The reality is that dense, walkable neighborhoods have many public health advantages. People who commute by car are more likely to be obese, as well as experiencing added stress from their daily commute, leading to high blood pressure and heart problems. Car exhaust contributes to asthma, heart attacks, lung cancer, strokes, and even played a role in crime! Loneliness is also greater in suburbs, contributing to high levels of depression and anxiety. A place where you can walk and get to know your neighbors, even on a nodding basis, can be the line between life and death for many vulnerable people.

In one of her later books, Dark Age Ahead, the venerable urbanist and journalist Jane Jacobs wrote about the great Chicago heat wave of 1995. The heat was so intense that air conditioner usage overloaded the power grid in many places, and so many fire hydrants were opened that buildings lost water pressure. One week in July saw over 700 more deaths, mostly among the elderly poor, than Chicago would normally see.
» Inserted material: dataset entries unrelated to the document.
(* ===== verification/Combinations.v ===== *)
(** * The combinations of a list

    [include/combinations.hpp], used by the search for alternatives: the recursive
    [generate] fills the slots of [partial] in place and copies it to [out]. The loops
    over positions are loops over [seqZ]; the recursion has one unit of fuel for each
    slot, [M - 1] at the start. *)

From Stdlib Require Import ZArith Lia.
From stdpp Require Import base list numbers.
From S2P Require Import Prelude.
From S2P Require Import Data.

Local Open Scope Z_scope.

Section Combinations.
Context {T : Type}.

(** [v[i]] and [v[i] = x] for an [int] index. *)
Definition vec_get_int {A} (l : list A) (i : Z) : calc A :=
  if i <? 0 then Throw Undefined else vec_get l (Z.to_nat i).
Definition vec_set_int {A} (i : Z) (x : A) (l : list A) : calc (list A) :=
  if i <? 0 then Throw Undefined else vec_set (Z.to_nat i) x l.

(** The members [partial] and [out] that [generate] changes. *)
Definition Slots : Type := list (option T) * list (list T).

(** The copy of [partial] without its optionals. *)
Definition fullPartial (partial : list (option T)) : calc (list T) :=
  for_each (fun t full => x ← opt_value t; Ok (full ++ [x])) partial [].

(** [generate(i, j, m)]. *)
Fixpoint generate (M : Z) (set : list T) (fuel : nat) (i j m : Z) (st : Slots) : calc Slots :=
  if m >? 0 then
    match fuel with
    | O => Throw OutOfFuel
    | S fuel' =>
        for_each (fun z st =>
            x ← vec_get_int set z;
            partial ← vec_set_int (M - m - 1) (Some x) st.1;
            generate M set fuel' (z + 1) j (m - 1) (partial, st.2))
          (seqZ i (j - m + 1 - i)) st
    end
  else
    for_each (fun z st =>
        x ← vec_get_int set z;
        partial ← vec_set_int (M - m - 1) (Some x) st.1;
        full ← fullPartial partial;
        Ok (partial, st.2 ++ [full]))
      (seqZ i (j - m + 1 - i)) st.

(** The constructor [Combinations(s, m)] and the vectors between [begin] and [end]. *)
Definition Combinations_new (s : list T) (m : Z) : calc (list (list T)) :=
  let N := Z.of_nat (length s) in
  '(_, out) ← generate m s (Z.to_nat (m - 1)) 0 (N - 1) (m - 1) (replicate (Z.to_nat m) None, []);
  Ok out.

(** ** The reference: the sublists of a size, in lexicographic order of positions *)

Fixpoint choose (m : nat) (l : list T) : list (list T) :=
  match m with
  | O => [[]]
  | S m' =>
      match l with
      | [] => []
      | x :: l' => (cons x <$> choose m' l') ++ choose m l'
      end
  end.

Lemma choose_0 l : choose 0 l = [[]].
Proof. destruct l; reflexivity. Qed.

Lemma choose_short m l : (length l < m)%nat -> choose m l = [].
Proof.
  revert m. induction l as [|x l IH]; intros [|m] Hlen; simpl in *; try lia; [reflexivity|].
  rewrite (IH (S m)) by lia. destruct l as [|y l].
  - destruct m; [lia|reflexivity].
  - rewrite (IH m) by (simpl in *; lia). reflexivity.
Qed.

Lemma elem_of_choose m l c : c ∈ choose m l <-> sublist c l /\ length c = m.
Proof.
  revert m c. induction l as [|x l IH]; intros m c; destruct m as [|m]; simpl.
  - rewrite list_elem_of_singleton. split.
    + intros ->. split; [constructor|reflexivity].
    + intros [_ Hlen]. apply nil_length_inv. exact Hlen.
  - split; [intros Hin; inversion Hin|]. intros [Hsub Hlen].
    apply sublist_nil_r in Hsub. subst c. done.
  - rewrite list_elem_of_singleton. split.
    + intros ->. split; [apply sublist_nil_l|reflexivity].
    + intros [_ Hlen]. apply nil_length_inv. exact Hlen.
  - rewrite elem_of_app, list_elem_of_fmap, IH. setoid_rewrite IH. rewrite sublist_cons_r. split.
    + intros [(c' & -> & Hsub & <-)|[Hsub Hlen]].
      * split; [right; exists c'; done|reflexivity].
      * split; [left; exact Hsub|exact Hlen].
    + intros [[Hsub|(c' & -> & Hsub)] Hlen].
      * right. done.
      * left. exists c'. injection Hlen as Hlen. done.
Qed.

Lemma choose_NoDup m l : NoDup l -> NoDup (choose m l).
Proof.
  revert m. induction l as [|x l IH]; intros [|m] Hnd; simpl; [apply NoDup_singleton|constructor|apply NoDup_singleton|].
  - apply list.NoDup_cons in Hnd as [Hx Hnd]. apply list.NoDup_app. split_and!.
    + apply NoDup_fmap_2; [intros ?? [= ->]; reflexivity|]. apply IH. exact Hnd.
    + intros c Hc Hc'. apply list_elem_of_fmap in Hc as (c' & -> & _).
      apply elem_of_choose in Hc' as [Hsub _].
      apply Hx. eapply elem_of_sublist; [|exact Hsub]. left.
    + apply IH. exact Hnd.
Qed.

(** ** [generate] fills [out] with the combinations *)

Lemma vec_get_int_nat {A} (l : list A) (i : nat) : vec_get_int l (Z.of_nat i) = vec_get l i.
Proof. unfold vec_get_int. destruct (Z.ltb_spec (Z.of_nat i) 0); [lia|]. rewrite Nat2Z.id. reflexivity. Qed.

Lemma vec_set_int_nat {A} (i : nat) (x : A) l : vec_set_int (Z.of_nat i) x l = vec_set i x l.
Proof. unfold vec_set_int. destruct (Z.ltb_spec (Z.of_nat i) 0); [lia|]. rewrite Nat2Z.id. reflexivity. Qed.

Lemma fullPartial_ok full : fullPartial (Some <$> full) = Ok full.
Proof.
  unfold fullPartial.
  enough (forall acc, for_each (fun t full => x ← opt_value t; Ok (full ++ [x])) (Some <$> full) acc =
                      @Ok exn _ (acc ++ full)) as Hacc by (rewrite Hacc; reflexivity).
  induction full as [|x full IH]; intros acc; simpl; [rewrite app_nil_r; reflexivity|].
  rewrite IH, <- app_assoc. reflexivity.
Qed.

(** The first slots hold [prefix]. *)
Definition holds (M : nat) (prefix : list T) (partial : list (option T)) : Prop :=
  length partial = M /\ take (length prefix) partial = Some <$> prefix.

Lemma holds_set M prefix partial x :
  holds M prefix partial -> (length prefix < M)%nat ->
  exists partial', vec_set (length prefix) (Some x) partial = Ok partial' /\
    holds M (prefix ++ [x]) partial'.
Proof.
  intros [Hlen Htake] Hlt. unfold vec_set.
  destruct (lookup_lt_is_Some_2 partial (length prefix)) as [y Hy]; [lia|]. rewrite Hy.
  eexists. split; [reflexivity|]. split; [rewrite length_insert; exact Hlen|].
  rewrite length_app, fmap_app. cbn [length].
  rewrite Nat.add_1_r, (take_S_r _ _ (Some x)) by (apply list_lookup_insert_eq; lia).
  rewrite take_insert_ge by lia. rewrite Htake. reflexivity.
Qed.

Lemma holds_prefix M prefix rest partial : holds M (prefix ++ rest) partial -> holds M prefix partial.
Proof.
  intros [Hlen Htake]. split; [exact Hlen|].
  rewrite length_app in Htake.
  replace (take (length prefix) partial)
    with (take (length prefix) (take (length prefix + length rest) partial))
    by (rewrite take_take; f_equal; lia).
  rewrite Htake, fmap_app. apply take_app_length'. rewrite length_fmap. reflexivity.
Qed.

(** What a call for the slots from [length prefix] on adds to [out]. *)
Definition adds (M : nat) (prefix : list T) (new : list (list T)) (st : Slots) (r : calc Slots) : Prop :=
  exists partial, r = Ok (partial, st.2 ++ ((prefix ++.) <$> new)) /\ holds M prefix partial.

(** One round of a loop, and the rounds that follow it. *)
Lemma generate_loop (step : Z -> Slots -> calc Slots) M prefix (set : list T) (m : nat) :
  (forall (z : nat) x st, set !! z = Some x -> holds M prefix st.1 ->
     adds M prefix (cons x <$> choose m (drop (S z) set)) st (step (Z.of_nat z) st)) ->
  forall (k i : nat) st, (i + k + m = length set)%nat -> holds M prefix st.1 ->
  adds M prefix (choose (S m) (drop i set)) st (for_each step (seqZ (Z.of_nat i) (Z.of_nat k)) st).
Proof.
  intros Hstep. induction k as [|k IH]; intros i st Hk Hst.
  - rewrite choose_short by (rewrite length_drop; lia).
    exists st.1. split; [|exact Hst]. cbn. rewrite app_nil_r. destruct st; reflexivity.
  - destruct (lookup_lt_is_Some_2 set i) as [x Hx]; [lia|].
    rewrite (drop_S _ x) by exact Hx.
    rewrite seqZ_cons by lia. cbn [for_each].
    destruct (Hstep i x st Hx Hst) as (partial & -> & Hpartial). cbn [mbind result_bind].
    replace (Z.succ (Z.of_nat i)) with (Z.of_nat (S i)) by lia.
    replace (Z.pred (Z.of_nat (S k))) with (Z.of_nat k) by lia.
    destruct (IH (S i) (partial, st.2 ++ ((prefix ++.) <$> (cons x <$> choose m (drop (S i) set)))))
      as (partial' & -> & Hpartial'); [lia|exact Hpartial|].
    exists partial'. split; [|exact Hpartial']. cbn [choose snd].
    rewrite fmap_app, <- app_assoc. reflexivity.
Qed.

(** A loop with no round. *)
Lemma generate_none (step : Z -> Slots -> calc Slots) M prefix (set : list T) (m i : nat) n st :
  n <= 0 -> (length set < i + S m)%nat -> holds M prefix st.1 ->
  adds M prefix (choose (S m) (drop i set)) st (for_each step (seqZ (Z.of_nat i) n) st).
Proof.
  intros Hn Hlen Hst. rewrite choose_short by (rewrite length_drop; lia).
  rewrite seqZ_nil by exact Hn. exists st.1. split; [|exact Hst]. cbn. rewrite app_nil_r.
  destruct st. reflexivity.
Qed.

Lemma generate_adds (M : nat) (set : list T) : forall (m i : nat) prefix st,
  M = (length prefix + S m)%nat -> holds M prefix st.1 ->
  adds M prefix (choose (S m) (drop i set)) st
    (generate (Z.of_nat M) set m (Z.of_nat i) (Z.of_nat (length set) - 1) (Z.of_nat m) st).
Proof.
  induction m as [|m IH]; intros i prefix st HM Hst; cbn [generate].
  - change (Z.of_nat 0 >? 0) with false. cbn iota.
    destruct (decide (i < length set)%nat) as [Hi|Hi];
      [|apply generate_none; [lia|lia|exact Hst]].
    replace (Z.of_nat (length set) - 1 - Z.of_nat 0 + 1 - Z.of_nat i)
      with (Z.of_nat (length set - i)) by lia.
    apply generate_loop; [|lia|exact Hst].
    intros z x st' Hx Hst'. rewrite vec_get_int_nat, (proj2 (vec_get_Ok _ _ _) Hx).
    replace (Z.of_nat M - Z.of_nat 0 - 1) with (Z.of_nat (length prefix)) by lia.
    cbn [mbind result_bind]. rewrite vec_set_int_nat.
    destruct (holds_set M prefix st'.1 x Hst') as (partial & -> & Hpartial); [lia|].
    cbn [mbind result_bind].
    assert (partial = Some <$> (prefix ++ [x])) as ->.
    { destruct Hpartial as [Hlen Htake]. rewrite <- Htake. symmetry. apply take_ge.
      rewrite length_app. cbn. lia. }
    rewrite fullPartial_ok, choose_0. cbn [mbind result_bind].
    eexists. split; [reflexivity|]. exact (holds_prefix _ _ _ _ Hpartial).
  - replace (Z.of_nat (S m) >? 0) with true by (symmetry; apply Z.gtb_lt; lia).
    destruct (decide (i + S m < length set)%nat) as [Hi|Hi];
      [|apply generate_none; [lia|lia|exact Hst]].
    replace (Z.of_nat (length set) - 1 - Z.of_nat (S m) + 1 - Z.of_nat i)
      with (Z.of_nat (length set - S m - i)) by lia.
    apply generate_loop; [|lia|exact Hst].
    intros z x st' Hx Hst'. rewrite vec_get_int_nat, (proj2 (vec_get_Ok _ _ _) Hx).
    replace (Z.of_nat M - Z.of_nat (S m) - 1) with (Z.of_nat (length prefix)) by lia.
    cbn [mbind result_bind]. rewrite vec_set_int_nat.
    destruct (holds_set M prefix st'.1 x Hst') as (partial & -> & Hpartial); [lia|].
    cbn [mbind result_bind].
    replace (Z.of_nat z + 1) with (Z.of_nat (S z)) by lia.
    replace (Z.of_nat (S m) - 1) with (Z.of_nat m) by lia.
    destruct (IH (S z) (prefix ++ [x]) (partial, st'.2)) as (partial' & -> & Hpartial');
      [rewrite length_app; cbn; lia|exact Hpartial|].
    exists partial'. split; [|exact (holds_prefix _ _ _ _ Hpartial')].
    cbn [snd]. do 3 f_equal. rewrite <- list_fmap_compose. apply list_fmap_ext.
    intros _ c _. cbn. rewrite <- app_assoc. reflexivity.
Qed.

Lemma Combinations_choose (s : list T) (m : nat) :
  Combinations_new s (Z.of_nat (S m)) = Ok (choose (S m) s).
Proof.
  unfold Combinations_new. cbv zeta.
  replace (Z.of_nat (S m) - 1) with (Z.of_nat m) by lia. rewrite !Nat2Z.id.
  destruct (generate_adds (S m) s m 0 [] (replicate (S m) None, [])) as (partial & Hrun & _);
    [reflexivity|split; [apply length_replicate|reflexivity]|].
  change (Z.of_nat 0) with 0 in Hrun. cbv beta in Hrun. rewrite Hrun. cbn.
  rewrite list_fmap_id. reflexivity.
Qed.

(** C24: For every size from 1 on, the constructor fills the vector with the
    combinations of that size, within its fuel and its bounds: each list of elements
    that are in [s] in this order is there, no list is there twice when no element is,
    and they are in the order of their positions. For the size 0 it accesses its
    empty vectors out of bounds. *)
Theorem Combinations_all (s : list T) (m : nat) :
  (exists out, Combinations_new s (Z.of_nat (S m)) = Ok out /\ out = choose (S m) s /\
     (forall c, c ∈ out <-> sublist c s /\ length c = S m) /\ (NoDup s -> NoDup out)) /\
  Combinations_new s 0 = Throw Undefined.
Proof.
  split.
  - exists (choose (S m) s). rewrite Combinations_choose. split_and!; [reflexivity|reflexivity| |].
    + intros c. apply elem_of_choose.
    + apply choose_NoDup.
  - unfold Combinations_new. change (Z.to_nat (0 - 1)) with O. cbn [generate].
    change (0 - 1 >? 0) with false. cbn iota. rewrite seqZ_cons by lia.
    destruct s; reflexivity.
Qed.
End Combinations.

(** The pairs of three elements. *)
Lemma Combinations_all_witness :
  Combinations_new [1; 2; 3] 2 = Ok [[1; 2]; [1; 3]; [2; 3]] /\ NoDup [[1; 2]; [1; 3]; [2; 3]].
Proof.
  destruct (Combinations_all [1; 2; 3] 1) as [(out & Hrun & Hout & _ & Hnd) _].
  change (choose 2 [1; 2; 3]) with [[1; 2]; [1; 3]; [2; 3]] in Hout. subst out. split; [exact Hrun|].
  apply Hnd. apply (bool_decide_unpack _). reflexivity.
Defined.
Jacobs wrote that the high death rate among the elderly confused the Centers for Disease Control, whose researchers found that many Chicagoans had essentially barricaded themselves in their apartments, even as they lost electricity and water, with no refuge from the heat. The CDC was at a loss to explain why, but sociologist Eric Klinenberg found that when comparing two neighborhoods even spatially near, were worlds apart socially. In North Lawndale there were 40 deaths per 100,000 people, but in neighboring South Lawndale, there were four deaths per 100,000 people. According to Jacobs, Klinenberg found that in North Lawndale, people were unused to walking places and there were few to no places to walk to. The residents had few connections to each other, so they didn’t check up on each other and feared leaving their apartments and strangers coming to them. By contrast, in South Lawndale, which had businesses and other places to walk to, the elderly were much more connected to the other residents in the neighborhood. They didn’t fear leaving their homes to places that still had air conditioning and water, nor did they fear people coming to check on them.

As Jeff Speck wrote in Walkable City, “Increasingly, it is becoming clear that the American healthcare crisis is largely an urban design crisis, with walkability at the heart of the cure.”

Yet there is more evidence that cities are not especially vulnerable to pandemics. We can compare the response in Western cities to those of East Asia. The cities of Japan and South Korea, plus Singapore and Hong Kong, have not become the hot spots of Covid-19.

According to the New York Times, Taiwan, Singapore, and Hong Kong made plans building on their failures from the SARS outbreak in 2002-03. The three attempted to intervene as early as possible to contain any outbreaks, using multiple researchers to track contacts, enforcing quarantines, and monitoring neighbors like China very closely. Along with Japan, the near-universal practice of people wearing face masks may also slow the spread of the disease, especially from asymptomatic carriers.

The spread of coronavirus around the world has not been one of densely-populated cities succumbing first and the infections tapering off as suburbs become rural. Instead it’s been about “super-spreading events” where a lot of people are in contact with each other, something that is just as likely to happen in a crowded suburban Walmart or megachurch as anywhere in Manhattan.

Intelligence, preparation, and early action are making the difference. South Korea introduced widespread testing and tracing from the beginning, while the United States was pretending there was no problem. The Koreans have successfully contained the virus and without a lockdown.

Bad urban design will not stop this pandemic or the next one. But good urban design will reduce your risk of succumbing to the virus—especially when some of our neighbors will be left uninformed, alone, or vulnerable.

Matthew Robare is a journalist living in Boston.